• Task details:
Report each line from the listing that the string "unfold" appears in.

• Data listing:
(** A name fit for announcing: the default, or a non-empty stem followed by
    " (Proxy)", where the stem has ASCII letters, digits, spaces and dashes only, no
    dash at either end, and no two dashes in a row. *)
Definition clean_instance (s : str) : Prop :=
  s = chars "ATEM-Proxy" ∨
  ∃ stem, stem ≠ [] ∧ s = stem ++ chars " (Proxy)" ∧
    Forall (λ c, name_char c = true) stem ∧ no_double_dash stem ∧
    head stem ≠ Some 0x2D%Z ∧ last stem ≠ Some 0x2D%Z.

(** Whatever the switcher calls itself. *)
Lemma sanitize_instance_name_clean name : clean_instance (sanitize_instance_name name).
Proof.
  unfold clean_instance, sanitize_instance_name. set (s := sanitize_chars [] false name).
  destruct (sanitize_chars_ok [] false name) as [Hf Hd]; [constructor|by intros ? [? _]|done|].
  fold s in Hf, Hd. set (t := trim_matches is_whitespace s).
  destruct (substring_props t s) as [Hf1 Hd1]; [apply trim_matches_substring|done|done|].
  set (u := trim_matches (λ c, (c =? 0x2D)%Z) t).
  destruct (substring_props u t) as [Hf2 Hd2]; [apply trim_matches_substring|done|done|].
  destruct u as [|c u'] eqn:E; [by left|right]. rewrite <- E in *. exists u.
  split_and!; [by rewrite E|by rewrite E|done|done| |].
  - subst u. unfold trim_matches in *. clear -E. intros H.
    destruct (trim_end_matches_spec (λ c, (c =? 0x2D)%Z) (trim_start_matches (λ c, (c =? 0x2D)%Z) t))
      as (r & Hr & _). rewrite E in Hr, H. cbn in H, Hr. injection H as ->.
    revert Hr. induction t as [|d t IH]; cbn; [done|]. destruct (Z.eqb_spec d 0x2D); [|congruence].
    subst d. apply IH. cbn in E. done.
  - subst u. unfold trim_matches in *.
    destruct (trim_end_matches_spec (λ c, (c =? 0x2D)%Z) (trim_start_matches (λ c, (c =? 0x2D)%Z) t))
      as (r & _ & _ & Hlast). intros H. by specialize (Hlast _ H).
Qed.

• Written answer:
  unfold clean_instance, sanitize_instance_name. set (s := sanitize_chars [] false name).
  - subst u. unfold trim_matches in *. clear -E. intros H.
  - subst u. unfold trim_matches in *.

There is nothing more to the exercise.